In the last years, two important innovations have been introduced to improve the efficacy of minimally invasive percutaneous interventional procedures, including biopsy and tumor ablation: CEUS and virtual navigation. CEUS is extremely helpful in different phases of the treatment of patients with thyroid nodules, from planning of the treatment to follow-up. CEUS allows for a better identification and definition of the target lesion, and is important in the procedure planning, because it helps define the volume of the nodule correctly. Targeting of the nodule might also be enhanced by the intraoperative use of CEUS.

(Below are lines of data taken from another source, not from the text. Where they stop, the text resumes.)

(** X16.  For a limit and a page that [paginationSchema] accepts, a page
    has at most [limit] rows; the rows from the start of the page on are
    the page followed by the rows from the start of the next page, so that
    consecutive pages neither overlap nor leave a row out; and [hasMore] is
    true exactly when the next page has a row. *)
Theorem pagination_pages :
  forall (A : Type) (rows : list A) (limit page : option Z) (l p : Z),
  validate_pagination limit page = Some (l, p) ->
  Z.of_nat (List.length (pageRows rows l p)) <= l
  /\ skipn (Z.to_nat ((p - 1) * l)) rows
     = pageRows rows l p ++ skipn (Z.to_nat (p * l)) rows
  /\ (hasMore rows l p = true <-> pageRows rows l (p + 1) <> []).
Proof.
  intros A rows limit page l p Hv.
  destruct (validate_pagination_bounds _ _ _ _ Hv) as [Hl Hp].
  split; [|split].
  - unfold pageRows. rewrite length_firstn. lia.
  - unfold pageRows.
    replace (Z.to_nat (p * l))
      with (Z.to_nat l + Z.to_nat ((p - 1) * l))%nat.
    2:{ rewrite <- Z2Nat.inj_add; [f_equal; lia | lia | nia]. }
    rewrite <- skipn_skipn. symmetry. apply firstn_skipn.
  - unfold hasMore, pageRows.
    replace ((p + 1 - 1) * l) with (p * l) by lia.
    rewrite Z.ltb_lt.
    assert (Hlen : List.length (skipn (Z.to_nat (p * l)) rows)
                   = (List.length rows - Z.to_nat (p * l))%nat)
      by apply length_skipn.
    destruct (skipn (Z.to_nat (p * l)) rows) as [|x rest] eqn:E.
    + rewrite firstn_nil. simpl in Hlen. split; [|congruence].
      intros Hlt. exfalso.
      assert (0 <= p * l) by nia. lia.
    + destruct (Z.to_nat l) as [|n] eqn:El; [lia|].
      simpl. simpl in Hlen. split; [discriminate|].
      intros _. assert (0 <= p * l) by nia. lia.
Qed.

Lemma pagination_pages_witness :
  Z.of_nat (List.length (pageRows ["a"; "b"; "c"; "d"; "e"] 2 2)) <= 2
  /\ skipn (Z.to_nat ((2 - 1) * 2)) ["a"; "b"; "c"; "d"; "e"]
     = pageRows ["a"; "b"; "c"; "d"; "e"] 2 2
       ++ skipn (Z.to_nat (2 * 2)) ["a"; "b"; "c"; "d"; "e"]
  /\ (hasMore ["a"; "b"; "c"; "d"; "e"] 2 2 = true
      <-> pageRows ["a"; "b"; "c"; "d"; "e"] 2 (2 + 1) <> []).
Proof.
  apply (pagination_pages string ["a"; "b"; "c"; "d"; "e"] (Some 2) (Some 2)).
  reflexivity.
Defined.

(** ** The authentication middleware *)

Lemma prefix_app (a s : string) :
  String.prefix a s = true -> exists tail, s = String.append a tail.
Proof.
  revert s. induction a as [|c a IH]; intros s H.
  - exists s. reflexivity.
  - destruct s as [|d s]; [discriminate|]. simpl in H.
    destruct (ascii_dec c d) as [->|]; [|discriminate].
    destruct (IH s H) as [tail ->]. exists tail. reflexivity.
Qed.

Lemma app_prefix (a tail : string) :
  String.prefix a (String.append a tail) = true.
Proof.
  induction a as [|c a IH]; simpl; [destruct tail; reflexivity|].
  destruct (ascii_dec c c); [exact IH | congruence].
Qed.

(** A string up to its first occurrence of a character. *)
Lemma first_field (c : ascii) (s : string) :
  exists field rest,
    s = String.append field rest
    /\ contains c field = false
    /\ (rest = EmptyString \/ exists r, rest = String c r).
Proof.
  induction s as [|x s [field [rest [E [Hf Hr]]]]].
  - exists EmptyString, EmptyString. auto.
  - destruct (Ascii.eqb x c) eqn:Ex.
    + apply Ascii.eqb_eq in Ex. subst x.
      exists EmptyString, (String c s). repeat split; eauto.
    + exists (String x field), rest. simpl. rewrite Ex, Hf, E. auto.
Qed.

Lemma second_field (c : ascii) (first field rest : string) :
  contains c first = false ->
  contains c field = false ->
  rest = EmptyString \/ (exists r, rest = String c r) ->
  nth_error
    (split c (String.append first (String c (String.append field rest)))) 1
  = Some field.
Proof.
  intros Hfirst Hfield Hrest. rewrite split_app by exact Hfirst.
  destruct Hrest as [-> | [r ->]].
  - replace (String.append field EmptyString) with field.
    + rewrite split_free by exact Hfield. reflexivity.
    + clear. induction field; simpl; congruence.
  - rewrite split_app by exact Hfield. reflexivity.
Qed.

Lemma authenticate_bearer (verifyAccessToken : string -> result Auth.JwtPayload)
  (token rest : string) :
  contains " " token = false ->
  rest = EmptyString \/ (exists r, rest = String " " r) ->
  Auth.authenticate verifyAccessToken
    (Some (String.append "Bearer " (String.append token rest)))
  = match verifyAccessToken token with
    | Ok payload => Auth.Next (Some payload)
    | Throw e => Auth.caught e
    end.
Proof.
  intros Htoken Hrest. unfold Auth.authenticate.
  rewrite app_prefix.
  change (String.append "Bearer " (String.append token rest))
    with (String.append "Bearer" (String " " (String.append token rest))).
  rewrite (second_field " " "Bearer" token rest);
    [reflexivity | reflexivity | exact Htoken | exact Hrest].
Qed.

(** X17.  The guard of the business routes lets a request through exactly
    when its authorization header is 'Bearer ', then a token that
    [verifyAccessToken] accepts with the role business, then nothing or a
    space and anything; the user put on the request is that token's
    payload.  What follows a second space is never read. *)
Theorem businessGuard_passes_iff :
  forall (verifyAccessToken : string -> result Auth.JwtPayload)
         (authorization : option string) (user : option Auth.JwtPayload),
  Auth.businessGuard verifyAccessToken authorization = Auth.Next user
  <-> exists token rest payload,
        authorization
        = Some (String.append "Bearer " (String.append token rest))
        /\ contains " " token = false
        /\ (rest = EmptyString \/ exists r, rest = String " " r)
        /\ verifyAccessToken token = Ok payload
        /\ Auth.role payload = Auth.business
        /\ user = Some payload.
Proof.
  intros verify authorization user. split.
  - intros H. unfold Auth.businessGuard in H.
    destruct authorization as [authHeader|].
    2:{ cbn in H. discriminate. }
    destruct (String.prefix "Bearer " authHeader) eqn:Hp.
    2:{ unfold Auth.authenticate in H. rewrite Hp, orb_true_r in H.
        cbn in H. discriminate. }
    destruct (prefix_app _ _ Hp) as [tail ->].
    destruct (first_field " " tail) as [token [rest [-> [Htoken Hrest]]]].
    rewrite (authenticate_bearer verify token rest Htoken Hrest) in H.
    destruct (verify token) as [payload|e] eqn:Hv.
    2:{ destruct e; cbn in H; discriminate. }
    unfold Auth.requireRole in H.
    destruct (Auth.role payload) eqn:Hrole; cbn in H; try discriminate.
    inversion H; subst. exists token, rest, payload. auto 7.
  - intros [token [rest [payload [-> [Htoken [Hrest [Hv [Hrole ->]]]]]]]].
    unfold Auth.businessGuard.
    rewrite (authenticate_bearer verify token rest Htoken Hrest), Hv.
    unfold Auth.requireRole. rewrite Hrole. reflexivity.
Qed.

Moreover, CEUS is particularly helpful immediately after ablation, to better depict the completeness of the treatment, and to guide an eventual subsequent ablation of residual viable tissue, as reported in liver ablation and even in brain surgery [98101]. Use of CEUS during follow-up might help predict the future reduction of the treated nodules, as CEUS is able to show the exact amount of devascularized nodule treatment, as compared to the whole volume shown at the standard US.

Another interesting method recently applied in thyroid disease is US elastography, which today is mainly used for better characterization of thyroid nodules, but which could be used in the follow-ups to minimally invasive treatment [102104] in the future.

Virtual navigation and fusion imaging might also be extremely helpful when performing ablations in the neck [105]. With the fusion of different imaging modalities and the possibility of virtually navigating into a pre = acquired volume, the operator might be more confident during the ablation procedure, particularly when gas develops from the ablation, limiting the real-time US visualization [105, 106]. Virtual navigation and fusion imaging may be particularly important in complex and delicate anatomical regions, such as the neck, allowing a better identification of the target tumor or nodule and a clearer visualization of surrounding anatomical structures [105].

Turtulici et al. applied virtual navigation and fusion imaging to ultrasound-guided percutaneous RFA of benign thyroid nodules, using a real-time virtual needle tracking system to track the RF electrode tip when the tip is obscured by the bubbles produced by RFA [106]. This technique, which is already described during use in the abdomen [107110], is still under investigation in neck applications, but appears possibly one of the most relevant recent technical advancements for increasing the success rate and reducing the complications of image-guided ablations in the neck.

As ablations are widely applied to malignant tumors in other regions, such as the liver, the kidneys, or even the lungs, and good results have been reported in the treatment of benign thyroid disease, a few authors have started investigating the feasibility and effectiveness of image-guided thermal ablations in malignant diseases in the neck [111115]. LA and RFA, in particular, seem to offer a possible curative treatment in the case of recurrent thyroid nodules and in metachronous lymph-node metastases from papillary thyroid carcinoma [111115]. Such techniques, if further validated, may offer patients with difficult surgical approaches novel, minimally invasive therapeutic options. Thus, with the wider application of CEUS and virtual navigation with fusion imaging, and increased evidence of efficacy in the treatment of malignant diseases, image-guided ablation will easily see a larger and larger application in the treatment of thyroid diseases.

Conclusions

Image-guided percutaneous ablations appear to be effective in obtaining volume reduction of benign solid nodules and in providing significant improvement in cosmetic and pressure symptoms. Moreover, these techniques allow for the treatment of hyperfunctioning nodules, often providing a complete treatment without the subsequent need of radioiodine administration. Finally, thanks also to the wider application of advanced techniques, such as CEUS and virtual navigation, with fusion imaging, image-guided thermal ablation might easily become the first-choice treatment for patients with benign thyroid nodules in the near future. Hopefully, it will also become a recognized option for the treatment of malignant diseases which are not suitable for surgical resection.